As she cannot up her dose (40mg is the highest dose for citalopram) she says she feels trapped. She has had other forms of therapy and is now waiting on a new course of treatment through her GP that re-evaluates her current medication and offers other courses of treatment.
"I have never had particularly good results with my GP when it comes to depression but last week I bit the bullet and made an appointment. The doctor was nervous to change my medication as I’ve been on it so long. She said she was going to go away and discuss it with her colleagues but I never heard back. I have now been referred to the mental health team but it’s a three-month wait."
Siân says that finding a new course of therapy at a reduced rate was "life-changing". "I felt more improvement in my mental health in the few months that I did therapy than the years on SSRIs. I felt actually happy and content for the first time in...forever? Once I felt this difference I wanted to hold onto it so I started putting the tools she gave me into action, which helped stop spiralling thoughts by just being a bit kinder with myself."
Unfortunately, Siân couldn’t afford to continue the therapy indefinitely and without it the depressive cycles have returned. However, she says: "What I learned in therapy still stays with me and I’m more able to pull myself out of these low patches, or more able to ride them out." She adds: "I’m so glad I took sertraline as it felt like a necessary step to accepting I needed help and led me to much better treatments."
The use of antidepressants as a first course of treatment for most manifestations of mental health problems does not cause SSRI tachyphylaxis but the fact that they are so heavily relied on without additional support often means that people take them for long periods of time. Although medication and therapy have similar effects in the short term (as borne out by research), Mark explains that "in the long term therapy is more effective than medication. And that's probably for a combination of reasons: 1) It might be a tolerance effect to the drugs and 2) Because therapy is a skill that you can develop and improve rather than become tolerant to."

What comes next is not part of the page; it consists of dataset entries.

Lemma task_create_spec hole L Q s cpu x tramp entry nm :
  sched_inv hole L Q s → can_lock L_sched (sheld s) = true → cpu_ok cpu = true → curr s cpu = Some x →
  next_task_id s < 2 ^ 64 - 1 →
  wp (task_create cpu tramp entry nm) (λ r s',
    match r with
    | None => kept hole L s s' ∧ tasks s' = tasks s
    | Some i => ∃ stack_va, next_task_id s' = next_task_id s + 1 ∧
        created hole L s s' x i
          ((new_task s stack_va entry tramp nm (tk s i)) <| state := TASK_STATE_READY |>)
    end) s.
Proof.
  intros Hi Hl Hc Hcu Hnx. destruct (si_cur _ _ _ _ Hi cpu Hc) as (x' & Hcu' & Hx & Hin).
  rewrite Hcu in Hcu'. injection Hcu' as <-.
  unfold task_create. wp_step. apply wp_lock_sched; [done|].
  set (s1 := sheld_to _ s). assert (sched_inv hole L Q s1) as Hi1 by (by apply inv_held).
  assert (sheld s1 = L_sched :: sheld s) as Hh1 by apply sheld_to_held.
  assert (∀ j, tk s1 j = tk s j) as Htk1 by done.
  assert (tasks s1 = tasks s ∧ cur_task s1 = cur_task s ∧ next_task_id s1 = next_task_id s) as (Ht1 & Hc1 & Hn1) by done.
  clearbody s1. wp_step. apply allocate_slot_spec.
  2: { intros _. rewrite is_null_none. apply (create_fails hole L Q s); try done.
       intros s2 Hk2 Ht2. wp_steps. destruct (_ =? 0); cbn [whenM]; [|by wp_steps].
       do 2 wp_step. apply wp_ker_info. intros s3 Htr. wp_step.
       destruct (kept_flag _ _ _ _ 1 Hk2) as ((Q2 & Hi2) & Hh2 & Hc2).
       assert (tasks s3 = tasks s2 ∧ cur_task s3 = cur_task s2) as [-> Hc3] by (by destruct Htr as [e ->]).
       split; [|done]. split; [exists Q2; by eapply traced_inv|]. split; [|rewrite Hc3; exact Hc2].
       rewrite (traced_held _ _ Htr). exact Hh2. }
  intros i Hs Hge Hn. rewrite is_null_some. do 2 wp_step.
  match goal with |- wp _ _ ?x => set (s2 := x) end.
  assert (sched_inv hole L Q s2) as Hi2 by (apply (inv_env _ _ _ s1); try done; apply Hi1).
  wp_step. apply (wp_alloc_stack hole L Q); [done|done|change (sheld s2) with (sheld s1); rewrite Hh1; by apply can_lock_page|].
  intros stack_pa s3 Hi3 Hh3 Ht3 Hc3 Hn3.
  assert (sheld s3 = L_sched :: sheld s) as Hh3' by (by rewrite Hh3).
  assert (tasks s3 = tasks s ∧ cur_task s3 = cur_task s ∧ next_task_id s3 = next_task_id s) as (Ht3' & Hc3' & Hn3')
    by (rewrite Ht3, Hc3, Hn3; done).
  clearbody s2. clear s2 Hi2 Hh3 Ht3 Hc3 Hn3.
  destruct (stack_pa =? 0).
  { apply (create_fails hole L Q s); try done. intros s4 ((Q4 & Hi4) & Hh4 & Hc4) Ht4. wp_step.
    apply wp_ker_info. intros s5 Htr. wp_step.
    assert (tasks s5 = tasks s4 ∧ cur_task s5 = cur_task s4) as [-> Hc5] by (by destruct Htr as [e ->]).
    split; [|done]. split; [exists Q4; by eapply traced_inv|]. split; [by rewrite (traced_held _ _ Htr)|congruence]. }
  assert (∀ j, tk s3 j = tk s j) as Htk3 by (intros j; by apply tk_tasks).
  wp_step. wp_step. rewrite Hn3'. wp_step. apply wp_upd_task; [done|]. wp_step.
  set (f := new_task s (pa_to_va stack_pa) entry tramp nm).
  match goal with |- wp ?m ?R _ => change (wp m R (s3 <| tasks := <[i := f (tk s3 i)]> (tasks s3) |>)) end.
  unfold arch_get_current_task. wp_step.
  change (cur_task (s3 <| tasks := _ |>) !! cpu) with (curr s3 cpu).
  replace (curr s3 cpu) with (Some x) by (unfold curr; by rewrite Hc3'). wp_step.
  assert (name (tk s3 i) = None) as Hn3i by (by rewrite Htk3, <- Htk1).
  apply (fill_and_link hole L Q s3); try done.
  intros s4 L' HL Hi4 He4 Hc4 Hn4 Hti Htx Hto.
  rewrite Hn3' in Hi4. set (s4' := s4 <| next_task_id := _ |>) in Hi4.
  assert (id (tk s4 i) = next_task_id s) as Hid4 by (by rewrite Hti).
  assert (4 ≤ id (tk s4 i)) as Hid4' by (rewrite Hid4; apply (si_next_id _ _ _ _ Hi)).
  assert (on_rq (tk s4 i) = 0) as Hon4 by (by rewrite Hti).
  wp_step. eapply wp_mono; [apply (make_ready_spec s4 Q i); try done|].
  { by apply (rq_rep_same s4'); [apply Hi4|..]. }
  { exact (si_enq _ _ _ _ Hi4). }
  intros _ s5 (Henq & ? & c & -> & Hcok & _ & _ & Hf & Hr).
  apply readied_eff in Hf as Heff.
  wp_step. apply wp_get_task; [done|]. do 2 wp_step.
  set (s5' := s5 <| next_task_id := _ |>).
  assert (next_task_id s5' = next_task_id s + 1) as Hn5.
  { change (next_task_id s5') with (u64 (next_task_id s5 + 1)). rewrite (rf_next_id _ _ Hf).
    change (next_task_id (s4 <| tasks := _ |>)) with (next_task_id s4). rewrite Hn4.
    change (next_task_id (s3 <| tasks := _ |>)) with (next_task_id s3). rewrite Hn3'.
    pose proof (si_next_id _ _ _ _ Hi). apply u64_small. lia. }
  assert (sched_inv hole L' (placed Q s4' c i) s5') as Hi5.
  { apply (inv_readied hole L' Q s4' s5' c i); try done.
    - change (name (tk s4 i) ≠ None). by rewrite Hti.
    - change (state (tk s4 i) ≠ TASK_STATE_REAPING). rewrite Hti.
      change (state (tk s3 i) ≠ TASK_STATE_REAPING). rewrite Htk3.
      destruct (si_cleared _ _ _ _ Hi1 i Hs Hn) as (_ & _ & Hre). unfold st in Hre. by rewrite Htk1 in Hre.
    - intros c' Hc' Hcu'. destruct (si_cur _ _ _ _ Hi4 c' Hc') as (y & Hy & _ & _).
      destruct (si_cur _ _ _ _ Hi c' Hc') as (z & Hz & _ & Hzin).
      assert (curr s4' c' = curr s c') as E by (unfold curr; change (cur_task s4') with (cur_task s4); rewrite Hc4; by rewrite <- Hc3').
      assert (z = i) as -> by congruence.
      destruct (si_inlist _ _ _ _ Hi i Hzin) as (_ & Hni & _). by rewrite <- Htk1 in Hni.
    - exact (rf_env _ _ Hf).
    - exact (rf_cur _ _ Hf).
    - apply (rq_rep_same s5); [|done|done]. unfold placed in *.
      change (on_rq (tk s4' i)) with (on_rq (tk s4 i)). exact Hr. }
  wp_step. apply (wp_unlock_sched (sheld s)).
  { change (sheld s5') with (sheld s5). unfold sheld, smachine. rewrite (rf_env _ _ Hf).
    change (s_env (s4 <| tasks := _ |>)) with (s_env s4). rewrite He4.
    exact Hh3'. }
  set (s6 := sheld_to (sheld s) s5').
  assert (∀ j, core (tk s5 j) = core (if decide (j = i) then (tk s4 i) <| state := TASK_STATE_READY |> else tk s4 j)) as Htk5.
  { intros j. rewrite (Heff j). by case_decide. }
  assert (x ≠ i) as Hxi.
  { intros ->. destruct (si_inlist _ _ _ _ Hi i Hin) as (_ & Hni & _). by rewrite <- Htk1 in Hni. }
  assert (∀ s7, sheld s7 = sheld s6 → tasks s7 = tasks s6 → cur_task s7 = cur_task s6 →
            next_task_id s7 = next_task_id s6 → (∃ Q', sched_inv hole L' Q' s7) →
            next_task_id s7 = next_task_id s + 1 ∧ created hole L s s7 x i (f (tk s i) <| state := TASK_STATE_READY |>)) as Hend.
  { intros s7 Hh7 Ht7 Hc7 Hn7 [Q7 Hi7]. split; [by rewrite Hn7|].
    assert (∀ j, tk s7 j = tk s5 j) as Htk7 by (intros j; by apply (tk_tasks s5 s7)).
    split.
    - by exists L', Q7.
    - rewrite Hh7. apply sheld_to_held.
    - rewrite Hc7. change (cur_task s6) with (cur_task s5). rewrite (rf_cur _ _ Hf).
      change (cur_task (s4 <| tasks := _ |>)) with (cur_task s4). by rewrite Hc4.
    - split; [done|]. by rewrite <- Htk1.
    - rewrite Htk7, Htk5, decide_True, Hti, !Htk3 by done. done.
    - rewrite Htk7, Htk5, decide_False, Htx, Htk3 by done. done.
    - intros j Hji Hjx. by rewrite Htk7, Htk5, decide_False, Hto, Htk3 by done. }
  assert (sched_inv hole L' (placed Q s4' c i) s6) as Hi6 by (by apply inv_held).
  clearbody s6. wp_step. destruct (_ && _); cbn [whenM].
  - apply wp_ipi. intros s7 Htr. wp_step. exists (pa_to_va stack_pa).
    apply Hend; [by apply traced_held|by destruct Htr as [e ->]..|].
    eexists. by eapply traced_inv.
  - do 2 wp_step. exists (pa_to_va stack_pa). apply Hend; try done. by eexists.
Qed.
Lemma init_rqs s :
  wp (forM_ (upto 0 SCHED_MAX_CPUS) (λ cpu,
        upd_rq cpu (λ _, sched_rq_init) ;;
        modify (λ s, s <| switch_count := <[cpu := 0]> (switch_count s) |>)))
     (λ _ s', (∀ c, cpu_ok c = true → rq_at s' c = sched_rq_init) ∧ s_env s' = s_env s ∧
        next_enqueue_cpu s' = next_enqueue_cpu s ∧ next_task_id s' = next_task_id s ∧ cur_task s' = cur_task s) s.
Proof.
  set (I := λ (pre : list Z) (s' : sstate P), (∀ c, c ∈ pre → rq_at s' c = sched_rq_init) ∧ s_env s' = s_env s ∧
        next_enqueue_cpu s' = next_enqueue_cpu s ∧ next_task_id s' = next_task_id s ∧ cur_task s' = cur_task s).
  eapply wp_mono; [apply (wp_forM _ _ I)|].
  - split; [by intros c ?%not_elem_of_nil|done].
  - intros pre c post s' Hspl (Hpre & Hrest). assert (c ∈ upto 0 SCHED_MAX_CPUS) as Hc by (rewrite Hspl; set_solver).
    rewrite upto_seqZ, elem_of_seqZ in Hc. wp_step. apply wp_upd_rq; [apply cpu_ok_spec; exact Hc|]. wp_step.
    split; [|done]. intros c' [Hc'| ->%list_elem_of_singleton]%elem_of_app.
    + match goal with |- rq_at ?x c' = _ => change (rq_at x c') with (rq_at (s' <| run_queues := <[c := sched_rq_init]> (run_queues s') |>) c') end.
      rewrite rq_at_upd. destruct (decide (c = c')); [done|by apply Hpre].
    + match goal with |- rq_at ?x c = _ => change (rq_at x c) with (rq_at (s' <| run_queues := <[c := sched_rq_init]> (run_queues s') |>) c) end.
      by rewrite rq_at_upd, decide_True.
  - intros [] s' (Hall & Hrest). split; [|done]. intros c Hc. apply Hall. rewrite upto_seqZ, elem_of_seqZ.
    by apply cpu_ok_spec in Hc.
Qed.

Lemma init_clear s :
  wp (forM_ all_slots (λ i, sched_clear_task (Some i)))
     (λ _ s', (∀ i, slot_ok i = true → tk s' i = task0) ∧ s_env s' = s_env s ∧ run_queues s' = run_queues s ∧
        next_enqueue_cpu s' = next_enqueue_cpu s ∧ next_task_id s' = next_task_id s ∧ cur_task s' = cur_task s) s.
Proof.
  set (I := λ (pre : list Z) (s' : sstate P), (∀ i, i ∈ pre → tk s' i = task0) ∧ s_env s' = s_env s ∧
        run_queues s' = run_queues s ∧
        next_enqueue_cpu s' = next_enqueue_cpu s ∧ next_task_id s' = next_task_id s ∧ cur_task s' = cur_task s).
  eapply wp_mono; [apply (wp_forM _ _ I)|].
  - split; [by intros c ?%not_elem_of_nil|done].
  - intros pre i post s' Hspl (Hpre & Hrest).
    assert (slot_ok i = true) as Hi by (apply all_slots_spec; rewrite Hspl; set_solver).
    unfold sched_clear_task. rewrite is_null_some. apply wp_upd_task; [done|]. split; [|done].
    intros j Hj. rewrite tk_upd. destruct (decide (i = j)); [done|]. apply Hpre. set_solver.
  - intros [] s' (Hall & Hrest). split; [|done]. intros i Hi. apply Hall. by apply all_slots_spec.
Qed.

Definition init_idle (i : Z) : M (sstate P) unit :=
  nid ← gets next_task_id;
  modify (λ s, s <| next_task_id := u64 (next_task_id s + 1) |>) ;;
  upd_task (Some i) (λ t, t <| id := nid |> <| state := TASK_STATE_RUNNING |>
    <| current_cpu := i |> <| rq_cpu := i |> <| on_rq := 0 |> <| preempt_count := 0 |>
    <| stack_base := 0 |> <| stack_size := 0 |>) ;;
  _ ← up (S := P) (ps_alloc 1);
  upd_task (Some i) (λ t, t <| name := Some (idle_name i) |>
    <| next := Some ((i + 1) mod 4) |> <| files := ∅ |>).
(** The owner leaves a mutex nobody waits for. *)
Lemma minv_release i pcs W W' y t y' :
  minv i pcs W y → pcs t = MHolds → W (Q_mutex i) = [] → W' (Q_mutex i) = [] →
  mutex_eff W y i W' (MutexBody 0 None) y' → minv i (pupd pcs t MIdle) W' y'.
Proof.
  intros Hi Ht Hw Hw' [Hok Hb Hv Hh Hc _].
  assert (∀ j, ¬ waiting (pupd pcs t MIdle j)) as Hnw.
  { intros j. destruct (decide (j = t)) as [->|Hj]; [rewrite pupd_eq; by intros []|]. rewrite pupd_ne by done.
    intros Hwj. pose proof (mi_holds _ _ _ _ Hi t Ht) as E.
    destruct (mi_wait _ _ _ _ Hi j Hwj) as [[Hin _]|[[E' _]|[E' _]]]; try congruence.
    rewrite Hw in Hin. by apply not_elem_of_nil in Hin. }
  assert (∀ u n, pupd pcs t MIdle u ≠ MWaking n) as Hnk.
  { intros u n. destruct (decide (u = t)) as [->|]; [by rewrite pupd_eq|]. rewrite pupd_ne by done.
    by eapply minv_holds_quiet. }
  split; try rewrite Hb; cbn; try done.
  - rewrite Hh. apply Hi.
  - apply Hi.
  - intros j. destruct (decide (j = t)) as [->|Hj]; [by rewrite pupd_eq|]. rewrite pupd_ne by done.
    intros E%(mi_holds _ _ _ _ Hi). rewrite (mi_holds _ _ _ _ Hi t Ht) in E. congruence.
  - intros j. rewrite Hw'. by intros ?%not_elem_of_nil.
  - intros j Hj. by destruct (Hnw j).
  - intros j Hj. by destruct (Hnw j).
  - intros u n Hu. by destruct (Hnk u n).
  - intros u u' n n' Hu. by destruct (Hnk u n).
Qed.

If you are taking SSRIs and feel they are no longer effective, the first port of call is to consult your GP or psychiatrist and rule out any mitigating factors such as interfering medications or changing life circumstances. From there, you can seek a new course of treatment which may include upping your current dose, changing medication or coming off medication entirely, ideally paired with another course of treatment. This does not solve the problem of who has access to therapy, nor its rising cost, but it can help to form an individual plan for you.
If you have done this work with a professional and are ready to taper off your medication, let them be the guide for how to do so safely. If you can’t get an appointment with your GP, there is a guide here from the Royal College of Psychiatrists, though working with a professional is advised.